Gwydir Shire Council Mayor John Coulton, front left, with Carinda House President Pam Ramsay and Northern Tablelands MP Adam Marshall. Background left, Carinda House volunteers Alison Allen, Alice Bowman, Yvonne Devenish, Carmel Stevenson, Noeline Warby, Lanna Hockley, Fay Grieve and Rosemary Harris.
Tuesday, 30 October 2018
THEY celebrated their 40th birthday last weekend and the volunteers and supporters of the historic Carinda House community centre in Warialda reckon they couldn’t have had a better celebration gift than the one local State MP Adam Marshall has delivered.
Mr Marshall announced a $50,000 NSW Government grant that will help upgrade some of the facilities at the 138-year-old building in the centre of town.
“Carinda House is one of the iconic architectural buildings in Warialda, a real tourist attraction but the hub of so many local community events and groups, so it’s fitting that the Gwydir Shire Council and the Friends of Carinda House have identified that it needs a bit of a modern update,” Mr Marshall said.
“It’s one of the pioneer homes and the oldest two-storey building in Warialda and it has a wealth of historical artefacts in it that attracts so much attention, especially from out-of-town visitors who love to explore that heritage.
“The Carinda House volunteers are justifiably proud of that and they work hard and are so enthusiastic and committed to their cause in showing it off and seeing it used for so many community activities including operating the craft shop and art gallery.”
Carinda House President Pam Ramsay said the funding news came just as they were celebrating the 40th anniversary of the Friends’ group taking over the occupation and running of the two-storey building.
“People love the architecture; when they come into the shop they also ask about its history,” Mrs Ramsay said.
“We were really looking forward to getting this funding so we can keep things happening here.”
Mrs Ramsay said the building was built in 1880 by WH Crane for his family and originally a storey structure of pit-sawn timber slabs before the Crane family grew to include six daughters and a second storey was added about 1900 atop some sturdy tree stumps.
It was also used as a maternity hospital, boarding house, and later stock and insurance agency.
Today, Carinda House and its Stump Room, the downstairs section that supports the second storey on those tree stumps, is a meeting space that will get some air conditioning and there will be an upgrade of the kitchen area to better service functions and catering efforts, new floor coverings in the upstairs hallway and an upgrade to the rear outdoor area, including parking.

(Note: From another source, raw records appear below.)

Lemma apply_mutations_run {E} (wrap : string → E) ns ms w :
  no_io_errors → is_Some (t_namespaces (db w) !! ns) →
  ∃ w', apply_mutations wrap ns ms w = (Ok tt, w') ∧
    db w' = foldl (flip (mutate_db ns)) (db w) ms ∧ meta w' = meta w.
Proof.
  intros Hio. revert w. induction ms as [|m ms IH]; intros w [t Ht]; [by exists w|]. simpl.
  unfold tx_bind. erewrite (exec_run _ _ _ tt (mutate_db ns m (db w))); [|done|].
  2: { destruct m; simpl; by rewrite ?Ht. }
  destruct (IH (set_db (mutate_db ns m (db w)) (tick w))) as (w' & -> & Hdb & Hm); [|by exists w'].
  simpl. destruct m; simpl; eauto.
Qed.

Lemma next_revision n rev :
  checked_add_u64 n 1 = Some rev → rev = (n + 1)%N ∧ u64_range (n + 1).
Proof. by intros [-> ?]%checked_add_u64_spec. Qed.

(** [state_apply] keeps the contract under any I/O failures. *)
Lemma state_apply_ok ns expected ms w rev w' :
  wf_db (db w) → state_apply ns expected ms w = (Ok rev, w') →
  revision_of (db w) ns = expected ∧ (u64_range (expected + 1) ∨ ms = []) ∧
  rev = (if bool_decide (ms = []) then expected else expected + 1)%N ∧
  db w' = applied ns ms (db w).
Proof.
  intros Hd (w2 & H & ->)%transaction_ok. cbn [db tick].
  assert (wf_db (with_namespace ns (db w))) as Hd1 by (apply (applied_wf ns []); auto).
  unfold applied. tx_inv.
  match goal with Hr : state_revision _ _ _ = _ |- _ => apply state_revision_ok in Hr as [-> ->] end;
    [|done].
  cbn [db tick set_db] in *. fold (with_namespace ns (db w)) in H.
  rewrite revision_with_namespace in H.
  destruct (N.eqb_spec (revision_of (db w) ns) expected) as [<-|]; [|done]. cbn [negb] in H.
  case_bool_decide; [tx_inv; by split_and!; auto|].
  apply tx_bind_ok in H as ([] & w3 & Hm%apply_mutations_ok & H).
  apply tx_bind_ok in H as (r' & w4 & [Hr' ->]%tx_lift_ok & H).
  destruct (checked_add_u64 _ 1) as [r|] eqn:Er; [|done].
  apply next_revision in Er as [-> Hr]. simplify_eq/=. unfold store_revision in H.
  tx_inv. split_and!; [done|by left|done|]. cbn. by rewrite Hm.
Qed.

Lemma state_apply_run ns expected ms w :
  no_io_errors → wf_db (db w) →
  ∃ w', state_apply ns expected ms w =
    (result_map fst (apply_spec expected ms (namespace_of (db w) ns)), w') ∧
    db w' = if is_ok (apply_spec expected ms (namespace_of (db w) ns))
            then applied ns ms (db w) else db w.
Proof.
  intros Hio Hd. unfold state_apply. rewrite transaction_run by done.
  assert (wf_db (with_namespace ns (db w))) as Hd1 by (apply (applied_wf ns []); auto).
  unfold tx_bind at 1. rewrite update_run by done. unfold tx_bind at 1.
  rewrite state_revision_run by done. cbn [db tick set_db].
  fold (with_namespace ns (db w)). rewrite revision_with_namespace. unfold apply_spec, applied. simpl.
  destruct (negb (revision_of (db w) ns =? expected)%N); [by eexists|].
  case_bool_decide; [by eexists|]. unfold tx_bind at 1.
  match goal with |- context [apply_mutations _ _ _ ?w0] =>
    destruct (apply_mutations_run StateStorage ns ms w0) as (w1 & -> & Hdb & _) end; [done| |].
  { cbn [db set_db tick]. rewrite with_namespace_lookup, decide_True by done. eauto. }
  cbn [db set_db tick] in Hdb. unfold tx_bind, tx_lift.
  destruct (checked_add_u64 _ 1) as [r|] eqn:Er; [|by eexists].
  apply next_revision in Er as [-> _]. simpl. unfold store_revision.
  rewrite update_run by done. eexists. split; [done|]. cbn. by rewrite Hdb.
Qed.
(** *** [get] and [scan] *)

Lemma state_get_run ns key w :
  no_io_errors → wf_db (db w) →
  ∃ w', state_get ns key w =
    (Ok (mkStateSnapshot (revision_of (db w) ns) (entries_of (db w) ns !! key)), w') ∧
    db w' = db w.
Proof.
  intros Hio Hd. unfold state_get. rewrite transaction_run by done.
  unfold tx_bind at 1. rewrite state_revision_run by done.
  unfold tx_bind at 1. erewrite select_run; [|done|reflexivity].
  eexists. split; [by rewrite entries_lookup|done].
Qed.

Mr Marshall said the grant funding would retain that heritage while updating some of the amenities to keep it functional and ensure its community cultural value.
“You can really step back in time in Carinda House, you can see the most amazing old items, like a hip bath, wood fired copper, an old fireplace in the kitchen and those tiny doorways, old china tea sets, even a bed and bridal gown of one of Mr Crane’s daughters,” he said.

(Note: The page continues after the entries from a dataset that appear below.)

Lemma committed_wf c d es d' :
  wf_db d → delivery_typed c →
  u64_range (revision_of d (cursor_namespace (cursor c)) + 1) ∨ mutations c = [] →
  committed c d es d' → wf_db d'.
Proof.
  intros Hd [Hk Ht] Hr (d1 & Ha & ->). apply appends_wf in Ha; [|by apply applied_wf|done].
  destruct (checkpoint c) as [k|] eqn:Ek; [|done]. apply with_checkpoint_wf; [by apply Hk|done].
Qed.
(** *** Progress *)

(** A metadata source that never hands out an identifier twice: [fresh m] are
    the identifiers it may still hand out. *)
Record fresh_source (fresh : M → EventId → Prop) : Prop := {
  fresh_next : ∀ m, fresh m (next_event_id m).1;
  fresh_shrink : ∀ m id, fresh (next_event_id m).2 id → fresh m id ∧ id ≠ (next_event_id m).1;
  fresh_clock : ∀ m id, fresh (now_ms m).2 id → fresh m id;
}.

Definition log_old (fresh : M → EventId → Prop) w : Prop :=
  ∀ e, e ∈ event_log (db w) → ¬ fresh (meta w) (event_id e).

Lemma exec_meta {E A} (wrap : string → E) (f : Database → result (A * Database) string) w r w' :
  exec wrap f w = (r, w') → meta w' = meta w.
Proof. unfold exec. intros H. repeat case_match; by simplify_eq. Qed.

Lemma insert_new_meta r seq w e w' :
  insert_new r seq w = (Ok e, w') →
  event_id e = (next_event_id (meta w)).1 ∧
  meta w' = (now_ms (next_event_id (meta w)).2).2.
Proof.
  intros H. apply tx_bind_ok in H as (id & w1 & Hid & H). unfold fresh_event_id in Hid.
  destruct (next_event_id (meta w)) as [id' m]. injection Hid as -> <-.
  apply tx_bind_ok in H as (col & w2 & [_ ->]%select_ok & H). destruct col; [done|].
  apply tx_bind_ok in H as (t & w3 & Ht & H). unfold read_clock in Ht. cbn [meta tick set_meta] in Ht.
  cbn [fst snd]. destruct (now_ms m) as [t' m']. injection Ht as -> <-.
  apply tx_bind_ok in H as ([] & w4 & Hi & H). unfold insert_event in Hi.
  apply tx_bind_ok in Hi as ([] & w5 & H1%exec_meta & Hi).
  apply tx_bind_ok in Hi as ([] & w6 & H2%exec_meta & H3%exec_meta).
  tx_inv. split; [done|]. by rewrite H3, H2, H1.
Qed.

Lemma claim_sequence_meta r w seq w' : claim_sequence r w = (Ok seq, w') → meta w' = meta w.
Proof.
  intros H. apply tx_bind_ok in H as ([] & w1 & H1%exec_meta & H).
  apply tx_bind_ok in H as ([k n] & w2 & H2%exec_meta & H).
  repeat case_match; tx_inv; by rewrite ?H2, ?H1.
Qed.

Lemma append_in_old fresh r w e w' :
  fresh_source fresh → wf_db (db w) → request_typed r → log_old fresh w →
  append_in r w = (Ok e, w') → log_old fresh w'.
Proof.
  intros Hf Hd Ht Hold H. pose proof (append_in_ok r w e w' Hd H) as Hout.
  apply tx_bind_ok in H as ([] & w0 & [Hv ->]%tx_lift_ok & H).
  apply tx_bind_ok in H as (o & w1 & (-> & Hdb & Hmeta)%find_duplicate_ok & H); [|done].
  destruct (find _ _) eqn:Ef.
  { apply tx_ret_ok in H as [-> ->]. unfold log_old. by rewrite Hdb, Hmeta. }
  apply tx_bind_ok in H as (seq & w2 & Hc%claim_sequence_meta & [Hid Hm]%insert_new_meta).
  rewrite Hc, Hmeta in Hid, Hm. destruct Hout as (_ & [(Hin & Hdup & Heq)|(Hr & _ & He & Heq)]).
  { exfalso. apply stream_log_elem in Hin as [Hin _]. apply list_elem_of_In in Hin.
    by rewrite (find_none _ _ Ef e Hin) in Hdup. }
  subst r. intros x. rewrite Heq, appended_event_log by done. rewrite Hm.
  intros [Hx| ->%list_elem_of_singleton]%elem_of_app Hfr;
    apply (fresh_clock _ Hf), (fresh_shrink _ Hf) in Hfr as [Hfr Hne].
  - by apply (Hold x).
  - done.
Qed.

(** When every event of a batch for stream [s] must be accepted. *)
Record batch_ready (s : StreamId) (d : Database) (rs : list AppendRequest) : Prop := {
  batch_valid : Forall valid_request rs;
  batch_stream : Forall (λ r, stream_id r = s) rs;
  batch_kind : Forall (kind_unchanged d) rs;
  batch_same_kind : ∀ r r', r ∈ rs → r' ∈ rs → stream_kind r = stream_kind r';
  batch_max : (next_sequence d s + Z.of_nat (length rs) ≤ i64_max)%Z;
}.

“Carinda House came up for sale in 1977 and the locals got together including Mrs Ramsay who was there right at the start, and fundraised the money to purchase it as a community cultural centre.
“Their support for it hasn’t wavered over all that time and they’ve continued to fundraise to keep things going with a fair bit of help from the local council who supports it and looks after some of the maintenance.”